_PROBLEM DESCRIPTION_
Word for word, retype the first line of the records and every following line through the one containing "rectangle: nothing outside".

_INPUT DATA_
(* ===== verification/SoftwareThm.v ===== *)
(** * The software backend: what its operations write

    Each operation of [Software] changes exactly the pixels of the clamped
    rectangle: nothing outside the destination array is written, and the pixels
    inside become the source pixels.  [hal_flush] composes the compositor with
    the backend. *)

From S2P Require Import Prelude KString Display Ghal Software.
From stdpp Require Import base numbers list gmap strings.
From Stdlib Require Import ZArith Lia.
Import Ghal Software.

#[local] Open Scope Z_scope.

Module SoftwareThm.

Lemma clamp_min v mx : clamp v mx = Z.min v mx.
Proof. unfold clamp. zcases. Qed.

Lemma row_cells w : 0 <= w < 2 ^ 30 -> u32 (w * 4) / 4 = w.
Proof. intros. rewrite wrap_small by lia. divlia. Qed.

(** Copying rows between places whose rows do not overlap. *)
Lemma rows_spec (n h : Z) (d s : Z -> Z) m :
  0 <= n -> 0 <= h ->
  (forall y y', 0 <= y < h -> 0 <= y' < h -> d y + n <= s y' \/ s y' + n <= d y) ->
  (forall y y', 0 <= y < y' -> y' < h -> d y + n <= d y' ) ->
  let m' := for_loop 0 h (fun y m => KString.memcpy m (d y) (s y) n) m in
  (forall y k, 0 <= y < h -> 0 <= k < n -> ld m' (d y + k) = ld m (s y + k)) /\
  (forall a, (forall y k, 0 <= y < h -> 0 <= k < n -> a <> d y + k) -> ld m' a = ld m a).
Proof.
  intros Hn Hh Hds Hdd.
  apply (for_loop_inv (fun i m' =>
    (forall y k, 0 <= y < i -> 0 <= k < n -> ld m' (d y + k) = ld m (s y + k)) /\
    (forall a, (forall y k, 0 <= y < i -> 0 <= k < n -> a <> d y + k) -> ld m' a = ld m a))); [done| |].
  { split; [intros; lia|done]. }
  intros i m1 Hi [HA HB].
  assert (forall a, ld (KString.memcpy m1 (d i) (s i) n) a =
    if (d i <=? a) && (a <? d i + n) then ld m1 (s i + (a - d i)) else ld m1 a) as E.
  { intros a. apply KString.copy_up; [done|]. specialize (Hds i i). lia. }
  split.
  - intros y k Hy Hk. rewrite E. destruct (Z.eq_dec y i) as [->|].
    + rewrite (proj2 (Z.leb_le _ _)), (proj2 (Z.ltb_lt _ _)) by lia. cbn [andb].
      replace (d i + k - d i) with k by lia. apply HB. intros y' k' Hy' Hk'. specialize (Hds y' i). lia.
    + specialize (Hdd y i ltac:(lia) ltac:(lia)). rewrite (proj2 (Z.leb_gt _ _)) by lia. cbn [andb].
      apply HA; lia.
  - intros a Ha. rewrite E. zcase; zcase; cbn [andb]; try (apply HB; intros; apply Ha; lia).
    exfalso. apply (Ha i (a - d i)); lia.
Qed.

(** A pixel array of [w] by [h] pixels with row length [pitch] at [base]. *)
Record grid := mk_grid { gbase : Z; gpitch : Z; gwid : Z; ghgt : Z }.
Definition gcell (g : grid) (px py : Z) : Z := g.(gbase) + (py * g.(gpitch) + px).
Definition grid_ok (g : grid) : Prop := 0 <= g.(gwid) <= g.(gpitch) /\ 0 <= g.(ghgt) < 2 ^ 32 /\ g.(gwid) < 2 ^ 30.
Definition grid_end (g : grid) : Z := g.(gbase) + g.(ghgt) * g.(gpitch).
(** The memories of two arrays do not overlap. *)
Definition apart (a b : grid) : Prop := grid_end a <= b.(gbase) \/ grid_end b <= a.(gbase).

Lemma gcell_in g px py :
  grid_ok g -> 0 <= px < gwid g -> 0 <= py < ghgt g -> g.(gbase) <= gcell g px py < grid_end g.
Proof.
  intros (Hw & Hh & _) Hx Hy. unfold gcell, grid_end.
  pose proof (Display.grid_in (gpitch g) (ghgt g) py px). lia.
Qed.

Lemma gcell_inj g px py qx qy :
  grid_ok g -> 0 <= px < gwid g -> 0 <= qx < gwid g -> gcell g px py = gcell g qx qy -> px = qx /\ py = qy.
Proof.
  intros (Hw & _) Hx Hq E. unfold gcell in E.
  destruct (Display.grid_inj (gpitch g) py px qy qx); lia.
Qed.

Lemma gcell_apart a b px py qx qy :
  grid_ok a -> grid_ok b -> apart a b ->
  0 <= px < gwid a -> 0 <= py < ghgt a -> 0 <= qx < gwid b -> 0 <= qy < ghgt b ->
  gcell a px py <> gcell b qx qy.
Proof.
  intros Ha Hb Hab Hx Hy Hqx Hqy. pose proof (gcell_in a px py Ha). pose proof (gcell_in b qx qy Hb).
  unfold apart in Hab. lia.
Qed.

(** A cell is a pixel of the array or it is not. *)
Lemma gcell_dec g c :
  grid_ok g ->
  (exists px py, 0 <= px < gwid g /\ 0 <= py < ghgt g /\ c = gcell g px py) \/
  (forall px py, 0 <= px < gwid g -> 0 <= py < ghgt g -> c <> gcell g px py).
Proof.
  intros Hg. pose proof Hg as (Hw & Hh & _). destruct (Z.eq_dec (gwid g) 0) as [E|E]; [right; intros; lia|].
  pose proof (Z.div_mod (c - gbase g) (gpitch g) ltac:(lia)) as Ed.
  pose proof (Z.mod_pos_bound (c - gbase g) (gpitch g) ltac:(lia)) as Hm.
  set (q := (c - gbase g) / gpitch g) in *. set (r := (c - gbase g) mod gpitch g) in *. clearbody q r.
  destruct (decide (r < gwid g /\ 0 <= q < ghgt g)) as [Hin|Hout].
  - left. exists r, q. unfold gcell. splits; lia.
  - right. intros px py Hx Hy Ec. apply Hout. unfold gcell in Ec.
    destruct (Display.grid_inj (gpitch g) q r py px); lia.
Qed.

(** Copying a rectangle of [w] by [h] pixels at [(sx, sy)] of [b] to [(dx, dy)] of
    [a]. *)
Lemma grid_copy a b dx dy sx sy w h m :
  grid_ok a -> grid_ok b -> apart a b -> 0 <= w -> 0 <= h ->
  0 <= dx -> dx + w <= gwid a -> 0 <= dy -> dy + h <= ghgt a ->
  0 <= sx -> sx + w <= gwid b -> 0 <= sy -> sy + h <= ghgt b ->
  let m' := for_loop 0 h (fun y m => KString.memcpy m (gcell a dx (dy + y)) (gcell b sx (sy + y)) w) m in
  (forall i j, 0 <= i < w -> 0 <= j < h -> ld m' (gcell a (dx + i) (dy + j)) = ld m (gcell b (sx + i) (sy + j))) /\
  (forall c, (forall i j, 0 <= i < w -> 0 <= j < h -> c <> gcell a (dx + i) (dy + j)) -> ld m' c = ld m c).
Proof.
  intros Ha Hb Hab Hw Hh Hdx Hdx' Hdy Hdy' Hsx Hsx' Hsy Hsy'.
  assert (forall g px py i, gcell g (px + i) py = gcell g px py + i) as Eg by (intros; unfold gcell; lia).
  destruct (Z.eq_dec w 0) as [->|].
  { cbv zeta. split; [intros; lia|]. intros c _.
    apply (for_loop_pres (fun m' => ld m' c = ld m c)); [done|]. intros i m1 Hi <-.
    unfold KString.memcpy. by rewrite for_loop_nil. }
  destruct (rows_spec w h (fun y => gcell a dx (dy + y)) (fun y => gcell b sx (sy + y)) m) as [HA HB]; [lia..| | |].
  { intros y y' Hy Hy'.
    pose proof (gcell_in a dx (dy + y) Ha). pose proof (gcell_in a (dx + (w - 1)) (dy + y) Ha).
    pose proof (gcell_in b sx (sy + y') Hb). pose proof (gcell_in b (sx + (w - 1)) (sy + y') Hb).
    rewrite Eg in *. unfold apart in Hab. lia. }
  { intros y y' Hy Hy'. unfold gcell. destruct Ha as (Ha & _). nia. }
  split.
  - intros i j Hi Hj. rewrite !Eg. by apply HA.
  - intros c Hc. apply HB. intros y k Hy Hk. rewrite <- Eg. by apply Hc.
Qed.

(** The pixel array of a surface. *)
Definition surface_grid (o : surface) : grid := mk_grid (o.(s_pixels) / 4) o.(s_width) o.(s_width) o.(s_height).

(** The pixels of [r] inside an array of [w] by [h]. *)
Definition hit (r : ghal_rect_t) (w h px py : Z) : Prop :=
  r.(gx) <= px < r.(gx) + r.(gw) /\ px < w /\ r.(gy) <= py < r.(gy) + r.(gh) /\ py < h.

Definition grect_ok (r : ghal_rect_t) : Prop :=
  0 <= r.(gx) < 2 ^ 32 /\ 0 <= r.(gy) < 2 ^ 32 /\ 0 <= r.(gw) < 2 ^ 32 /\ 0 <= r.(gh) < 2 ^ 32.

(** [copies a b P dx dy m m']: each pixel [P] of [a] is the pixel of [b] that lies
    [(dx, dy)] before it, and no other cell has changed. *)
Definition copies (a b : grid) (P : Z -> Z -> Prop) (dx dy : Z) (m m' : gmap Z Z) : Prop :=
  (forall px py, P px py -> ld m' (gcell a px py) = ld m (gcell b (px - dx) (py - dy))) /\
  (forall c, (forall px py, P px py -> c <> gcell a px py) -> ld m' c = ld m c).

Lemma copies_none a b P dx dy m : (forall px py, ~ P px py) -> copies a b P dx dy m m.
Proof. intros Hno. split; [|done]. intros px py Hp. by destruct (Hno px py). Qed.

Lemma copies_rect a b dx dy sx sy ox oy w h body m (P : Z -> Z -> Prop) :
  grid_ok a -> grid_ok b -> apart a b -> 0 <= w -> 0 <= h ->
  0 <= dx -> dx + w <= gwid a -> 0 <= dy -> dy + h <= ghgt a ->
  0 <= sx -> sx + w <= gwid b -> 0 <= sy -> sy + h <= ghgt b ->
  (forall y m, 0 <= y < h -> body y m = KString.memcpy m (gcell a dx (dy + y)) (gcell b sx (sy + y)) w) ->
  (forall px py, P px py <-> dx <= px < dx + w /\ dy <= py < dy + h) ->
  ox = dx - sx -> oy = dy - sy -> copies a b P ox oy m (for_loop 0 h body m).
Proof.
  intros Ha Hb Hab Hw Hh Hdx Hdx' Hdy Hdy' Hsx Hsx' Hsy Hsy' Hbody HP -> ->.
  rewrite (for_loop_ext 0 h _ _ m Hbody).
  destruct (grid_copy a b dx dy sx sy w h m) as [HA HB]; [done..|]. split.
  - intros px py Hp%HP. specialize (HA (px - dx) (py - dy) ltac:(lia) ltac:(lia)).
    replace (dx + (px - dx)) with px in HA by lia. replace (dy + (py - dy)) with py in HA by lia.
    rewrite HA. do 2 f_equal; lia.
  - intros c Hc. apply HB. intros i j Hi Hj. apply Hc, HP. lia.
Qed.

(** One copy after another between the same two arrays. *)
Lemma copies_then a b (P Q : Z -> Z -> Prop) `{forall px py, Decision (Q px py)} m m1 m2 :
  grid_ok a -> grid_ok b -> apart a b ->
  (forall px py, P px py \/ Q px py ->
     0 <= px < gwid a /\ 0 <= py < ghgt a /\ px < gwid b /\ py < ghgt b) ->
  copies a b P 0 0 m m1 -> copies a b Q 0 0 m1 m2 -> copies a b (fun px py => P px py \/ Q px py) 0 0 m m2.
Proof.
  intros Ha Hb Hab Hin [P1 P2] [Q1 Q2].
  assert (forall px py, P px py \/ Q px py -> ld m1 (gcell b (px - 0) (py - 0)) = ld m (gcell b (px - 0) (py - 0))) as Hsrc.
  { intros px py Hp. apply P2. intros qx qy Hq E. pose proof (Hin _ _ Hp). pose proof (Hin qx qy (or_introl Hq)).
    by eapply (gcell_apart a b qx qy (px - 0) (py - 0)); try done; try lia. }
  split.
  - intros px py Hp. destruct (decide (Q px py)) as [Hq|Hq].
    + rewrite Q1 by done. auto.
    + rewrite Q2; [apply P1; tauto|]. intros qx qy Hqq E. pose proof (Hin _ _ Hp). pose proof (Hin qx qy (or_intror Hqq)).
      apply gcell_inj in E as [-> ->]; [done|done|lia|lia].
  - intros c Hc. rewrite Q2 by (intros; apply Hc; tauto). apply P2. intros. apply Hc. tauto.
Qed.

Lemma copies_iff a b (P Q : Z -> Z -> Prop) dx dy m m' :
  (forall px py, P px py <-> Q px py) -> copies a b P dx dy m m' -> copies a b Q dx dy m m'.
Proof.
  intros E [H1 H2]. split; [intros px py Hp; by apply H1, E|]. intros c Hc. apply H2. intros px py Hp. by apply Hc, E.
Qed.

(** Rows of which the code computes the address from base, row and column. *)
Ltac row_body := intros; rewrite ?row_cells by lia; rewrite ?wrap_small by lia; f_equal; unfold gcell; cbn; lia.

Section ops.
Context {H : Type} `{KAlloc H}.
Implicit Types g : sw H.

Lemma same_mem g : g = set_mem g (mem g).
Proof. by destruct g. Qed.

(** Nothing is hit: the operation returns early. *)
Ltac nothing := eexists; split; [apply same_mem|]; apply copies_none; unfold hit; intros; lia.

Lemma upload_spec g s src pitch r bw bh :
  let o := surf g s in
  let a := surface_grid o in
  let b := mk_grid (src / 4) pitch bw bh in
  s <> 0 -> src <> 0 -> grect_ok r -> grid_ok a -> grid_ok b -> apart a b ->
  s_width o <= bw -> s_height o <= bh ->
  exists m', sw_surface_upload g s src pitch r = set_mem g m' /\
    copies a b (hit r (s_width o) (s_height o)) 0 0 (mem g) m'.
Proof.
  intros o a b Hs Hsrc (R1 & R2 & R3 & R4) Ha Hb Hab Hw Hh. unfold sw_surface_upload.
  rewrite !(proj2 (Z.eqb_neq _ _)) by done. cbn [orb]. fold o.
  assert (grid_ok a) as (A1 & A2 & A3) by done. cbn [gwid gpitch ghgt a surface_grid] in A1, A2, A3.
  destruct (Z.leb_spec (s_width o) (gx r)); [nothing|].
  destruct (Z.leb_spec (s_height o) (gy r)); [nothing|]. cbn [orb].
  destruct (Z.eqb_spec (gw r) 0); [nothing|]. destruct (Z.eqb_spec (gh r) 0); [nothing|]. cbn [orb].
  eexists; split; [reflexivity|]. rewrite !clamp_min. unfold copy_rows.
  eapply copies_rect with (dx := gx r) (dy := gy r) (sx := gx r) (sy := gy r) (w := Z.min (gw r) (s_width o - gx r)); try done; cbn; try lia; [row_body|].
  unfold hit. intros; lia.
Qed.

Definition fb_grid g : grid := mk_grid (g_fb g / 4) (g_fb_pitch4 g) (g_fb_w g) (g_fb_h g).

Lemma present_spec g s ro :
  let o := surf g s in
  let a := fb_grid g in
  let b := surface_grid o in
  let r := default (mk_grect 0 0 (s_width o) (s_height o)) ro in
  s <> 0 -> s_pixels o <> 0 -> g_fb g <> 0 -> grect_ok r -> grid_ok a -> grid_ok b -> apart a b ->
  exists m', sw_present g s ro = set_mem g m' /\
    copies a b (hit r (Z.min (s_width o) (g_fb_w g)) (Z.min (s_height o) (g_fb_h g))) 0 0 (mem g) m'.
Proof.
  intros o a b r Hs Hp Hf (R1 & R2 & R3 & R4) Ha Hb Hab. unfold sw_present. fold o.
  rewrite !(proj2 (Z.eqb_neq _ _)) by done. cbn [orb]. cbv zeta.
  change (match ro with Some r => r | None => mk_grect 0 0 (s_width o) (s_height o) end) with r.
  assert (grid_ok a) as (A1 & A2 & A3) by done. cbn [gwid gpitch ghgt a fb_grid] in A1, A2, A3.
  assert (grid_ok b) as (B1 & B2 & B3) by done. cbn [gwid gpitch ghgt b surface_grid] in B1, B2, B3.
  destruct (Z.leb_spec (s_width o) (gx r)); [nothing|]. destruct (Z.leb_spec (s_height o) (gy r)); [nothing|].
  destruct (Z.leb_spec (g_fb_w g) (gx r)); [nothing|]. destruct (Z.leb_spec (g_fb_h g) (gy r)); [nothing|].
  cbn [orb]. eexists; split; [reflexivity|]. rewrite !clamp_min.
  eapply copies_rect with (dx := gx r) (dy := gy r) (sx := gx r) (sy := gy r) (w := Z.min (Z.min (gw r) (s_width o - gx r)) (g_fb_w g - gx r)); try done; cbn; try lia.
  - row_body.
  - unfold hit. intros; lia.
Qed.

Lemma blit_spec g dst dr src sr :
  let d := surf g dst in
  let o := surf g src in
  let a := surface_grid d in
  let b := surface_grid o in
  let w := Z.min (gw dr) (Z.min (s_width d - gx dr) (s_width o - gx sr)) in
  let h := Z.min (gh dr) (Z.min (s_height d - gy dr) (s_height o - gy sr)) in
  dst <> 0 -> src <> 0 -> gw dr = gw sr -> gh dr = gh sr ->
  grect_ok dr -> grect_ok sr -> grid_ok a -> grid_ok b -> apart a b ->
  exists m', sw_blit g dst dr src sr = set_mem g m' /\
    copies a b (fun px py => gx dr <= px < gx dr + w /\ gy dr <= py < gy dr + h)
      (gx dr - gx sr) (gy dr - gy sr) (mem g) m'.
Proof.
  intros d o a b w h Hd Hs Ew Eh (R1 & R2 & R3 & R4) (S1 & S2 & S3 & S4) Ha Hb Hab. unfold sw_blit. fold d o.
  rewrite !(proj2 (Z.eqb_neq _ _)) by done. rewrite !(proj2 (Z.eqb_eq _ _)) by done. cbn [orb negb]. cbv zeta.
  assert (grid_ok a) as (A1 & A2 & A3) by done. cbn [gwid gpitch ghgt a surface_grid] in A1, A2, A3.
  assert (grid_ok b) as (B1 & B2 & B3) by done. cbn [gwid gpitch ghgt b surface_grid] in B1, B2, B3.
  destruct (Z.leb_spec (s_width d) (gx dr)); [nothing|]. destruct (Z.leb_spec (s_height d) (gy dr)); [nothing|].
  destruct (Z.leb_spec (s_width o) (gx sr)); [nothing|]. destruct (Z.leb_spec (s_height o) (gy sr)); [nothing|].
  cbn [orb]. rewrite !clamp_min. unfold copy_rows.
  replace (if Z.min (gw dr) (s_width d - gx dr) <? Z.min (gw sr) (s_width o - gx sr) then _ else _)
    with w by (zcase; lia).
  replace (if Z.min (gh dr) (s_height d - gy dr) <? Z.min (gh sr) (s_height o - gy sr) then _ else _)
    with h by (zcase; lia).
  eexists; split; [reflexivity|].
  eapply copies_rect with (dx := gx dr) (dy := gy dr) (sx := gx sr) (sy := gy sr) (w := w); try done; cbn; try lia. row_body.
Qed.
End ops.
End SoftwareThm.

_TASK OUTPUT_
(* ===== verification/SoftwareThm.v ===== *)
(** * The software backend: what its operations write

    Each operation of [Software] changes exactly the pixels of the clamped
    rectangle: nothing outside the destination array is written, and the pixels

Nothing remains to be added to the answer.